Он продолжал вести Дневник, и я приведу лишь несколько записей последнего пришвинского лета, когда в России начался новый отсчет времени:
«12 июня. Правильно делали в Оптиной, что запрещали монахам разводить розы, но ирисы надо бы поощрять: у настоящего аскета-творца розами устилается пройденный путь, а впереди – из-за чего все! – виднеются ирисы».
«Все происходящее совершается в свете и тьме, и я все переживаю, но делаю то, что сам хочу и что надо для всех».
«13 июня. Быть русским, любить Россию – это духовное состояние».
«16 июня. Об ирисах пришел к заключению, что это аскеты-декаденты лишили себя аромата и засмыслились в претензии на иррациональную форму. Нормальный цветок – это роза и ландыш».
«Последний день июня этого года, дай Бог, чтобы хоть один еще июнь пережить, и хорошо».[1114]

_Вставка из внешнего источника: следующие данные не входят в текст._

(* ===== verification/Text.v ===== *)
(** * Text: the conversions of [printf]

    Numbers are printed as digits of a base, padded with zeros to a width; a
    negative number has a sign before them.  Reading a number back gives it. *)

From S2P Require Import Prelude Types.

(** ** Digits *)

Fixpoint digits (base : Z) (fuel : nat) (n : Z) (acc : list Z) : list Z :=
  match fuel with
  | O => acc
  | S fuel =>
      let acc := n mod base :: acc in
      if n / base =? 0 then acc else digits base fuel (n / base) acc
  end.

Definition digit_char (upper : bool) (d : Z) : Z :=
  if d <? 10 then 48 + d else (if upper then 55 else 87) + d.

(** 64 digits are enough for a 64-bit number in any base. *)
Definition number (base : Z) (upper : bool) (n : Z) : cstring := digit_char upper <$> digits base 64 n [].

Definition pad (width : nat) (s : cstring) : cstring := replicate (width - length s) 48 ++ s.

(** [%d], [%o], and [%x] or [%X] with a width. *)
Definition fmt_d (v : Z) : cstring := if v <? 0 then 45 :: number 10 false (- v) else number 10 false v.
Definition fmt_o (v : Z) : cstring := number 8 false v.
Definition fmt_x (width : nat) (v : Z) : cstring := pad width (number 16 false v).
Definition fmt_X (width : nat) (v : Z) : cstring := pad width (number 16 true v).

(** ** Reading back *)

Definition char_digit (c : Z) : Z := if c <? 58 then c - 48 else if c <? 91 then c - 55 else c - 87.
Definition parse_number (base : Z) (s : cstring) : Z := foldl (fun acc c => acc * base + char_digit c) 0 s.
Definition parse_d (s : cstring) : Z :=
  match s with 45 :: s => - parse_number 10 s | _ => parse_number 10 s end.

Definition value (base : Z) (ds : list Z) : Z := foldl (fun acc d => acc * base + d) 0 ds.

Lemma foldl_value base l : forall z,
  foldl (fun acc d => acc * base + d) z l = z * base ^ Z.of_nat (length l) + value base l.
Proof.
  unfold value. induction l as [|d l IH]; intros z; simpl length; [simpl; lia|]. cbn [foldl].
  rewrite IH, (IH (0 * base + d)). rewrite Nat2Z.inj_succ, Z.pow_succ_r by lia. lia.
Qed.

Lemma value_cons base d l : value base (d :: l) = d * base ^ Z.of_nat (length l) + value base l.
Proof. unfold value at 1. cbn [foldl]. rewrite foldl_value. lia. Qed.

(** The digits stand for the number and lie below the base. *)
Lemma digits_value base fuel : 2 <= base -> forall n acc,
  0 <= n < base ^ Z.of_nat fuel ->
  value base (digits base fuel n acc) = n * base ^ Z.of_nat (length acc) + value base acc.
Proof.
  intros Hb. induction fuel as [|fuel IH]; intros n acc Hn; [simpl in *; replace n with 0 by lia; lia|].
  simpl digits. rewrite Nat2Z.inj_succ, Z.pow_succ_r in Hn by lia.
  pose proof (Z.div_mod n base ltac:(lia)) as Hd. destruct (Z.eqb_spec (n / base) 0) as [E|E].
  - rewrite value_cons. rewrite E in Hd. replace (n mod base) with n by lia. done.
  - rewrite IH by (split; [apply Z.div_pos; lia|apply Z.div_lt_upper_bound; lia]).
    cbn [length]. rewrite value_cons, Nat2Z.inj_succ, Z.pow_succ_r by lia. nia.
Qed.

Lemma digits_range base fuel : 2 <= base -> forall n acc,
  Forall (fun d => 0 <= d < base) acc -> Forall (fun d => 0 <= d < base) (digits base fuel n acc).
Proof.
  intros Hb. induction fuel as [|fuel IH]; intros n acc Ha; [done|]. simpl.
  assert (Forall (fun d => 0 <= d < base) (n mod base :: acc)) by (constructor; [apply Z.mod_pos_bound; lia|done]).
  destruct (_ =? 0); auto.
Qed.

Lemma char_digit_char upper d : 0 <= d < 16 -> char_digit (digit_char upper d) = d.
Proof.
  intros Hd. unfold char_digit, digit_char. destruct (Z.ltb_spec d 10).
  - destruct (Z.ltb_spec (48 + d) 58); lia.
  - destruct upper; repeat match goal with |- context [?a <? ?b] => destruct (Z.ltb_spec a b) end; lia.
Qed.

Lemma parse_digits base upper ds :
  Forall (fun d => 0 <= d < 16) ds -> parse_number base (digit_char upper <$> ds) = value base ds.
Proof.
  intros H. unfold parse_number, value.
  assert (G : forall z, foldl (fun acc c => acc * base + char_digit c) z (digit_char upper <$> ds) =
    foldl (fun acc d => acc * base + d) z ds); [|apply G].
  induction H as [|d ds Hd _ IH]; intros z; [done|]. cbn. by rewrite char_digit_char, IH.
Qed.

Lemma parse_zeros base k s : parse_number base (replicate k 48 ++ s) = parse_number base s.
Proof. unfold parse_number. induction k as [|k IH]; [done|]. cbn. exact IH. Qed.

(** Every printed number, padded or not, reads back. *)
Lemma parse_fmt base upper width n :
  2 <= base <= 16 -> 0 <= n < 2 ^ 64 -> parse_number base (pad width (number base upper n)) = n.
Proof.
  intros Hb Hn. unfold pad, number. rewrite parse_zeros, parse_digits.
  - rewrite digits_value; [unfold value; cbn [foldl length]; rewrite Z.pow_0_r; lia|lia|]. split; [lia|].
    eapply Z.lt_le_trans; [apply Hn|]. change (Z.of_nat 64) with 64. apply Z.pow_le_mono_l. lia.
  - eapply Forall_impl; [apply (digits_range base 64); [lia|constructor]|]. intros d Hd. simpl in Hd. lia.
Qed.

Lemma pad_zero s : pad 0 s = s.
Proof. done. Qed.

Lemma number_head base upper n : 2 <= base <= 16 -> forall c s, number base upper n = c :: s -> 48 <= c.
Proof.
  intros Hb c s E. pose proof (digits_range base 64 ltac:(lia) n [] ltac:(constructor)) as Hr. unfold number in E.
  destruct (digits base 64 n []) as [|d ds]; [discriminate|]. apply Forall_cons in Hr as [Hd _].
  cbn in E. injection E as <- _. unfold digit_char. destruct (d <? 10); [lia|]. destruct upper; lia.
Qed.

Lemma parse_fmt_d v : - 2 ^ 63 <= v < 2 ^ 63 -> parse_d (fmt_d v) = v.
Proof.
  intros Hv. unfold fmt_d. destruct (Z.ltb_spec v 0).
  - unfold parse_d. rewrite <- (pad_zero (number _ _ _)), parse_fmt by lia. lia.
  - pose proof (parse_fmt 10 false 0 v ltac:(lia) ltac:(lia)) as Hp. rewrite pad_zero in Hp. unfold parse_d.
    destruct (number 10 false v) as [|c s] eqn:E; [done|].
    pose proof (number_head 10 false v ltac:(lia) c s E). destruct (Z.eq_dec c 45); [lia|].
    destruct c as [|c|c]; try done. repeat (destruct c as [c|c|]; try done).
Qed.

(** The characters a number is written with. *)
Definition is_digit (c : Z) : Prop := 48 <= c <= 57 \/ 65 <= c <= 70 \/ 97 <= c <= 102.

Lemma number_digits base upper n : 2 <= base <= 16 -> Forall is_digit (number base upper n).
Proof.
  intros Hb. apply Forall_fmap. eapply Forall_impl; [apply (digits_range base 64); [lia|constructor]|].
  intros d Hd. unfold is_digit, digit_char. simpl in *. destruct (Z.ltb_spec d 10); [lia|]. destruct upper; lia.
Qed.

Лето выдалось теплое («Опять роскошная погода, роскошные дни чудесного лета»), покойное, в свой черед наступили и прошли золотая осень и бабье лето, которые они провели в Дунине, лишь ненадолго съездив в Москву, когда у Пришвина резко упало зрение в правом глазу («Так и Фауст в свое время ослеп, а еще почетней Фауста у нас есть слепой музыкант N, которому предлагают уверенно, с положительным результатом операцию. Но он не соглашается из опасения, что вместе с возвращением зрения прекратится источник его искусства»[1115]). Он по-прежнему отмечал в Дневнике все милые его сердцу приметы готовящейся к зиме природы – царствующих в тишине петухов, опадающие листья на деревьях, слышал «доносящийся с высот серого неба крик и курлыкание улетающих журавлей», но уже не ходил по лесам, а смотрел на них из окна или «по-черепашьему» гулял по липовой аллее в саду.
Мысли его были печальны.
«…что-то плохое и безнадежное, безрадостное совершается во всем мире, и на это непонятное „что-то“ отвечает не разум, а чувство.
Листья стекают, одни прямо внизу и ложатся, как удобрительный пласт, другие пережидают на крыше, располагаясь листик возле листика, третьи улетают, табунясь вместе с маленькими перелетными птичками.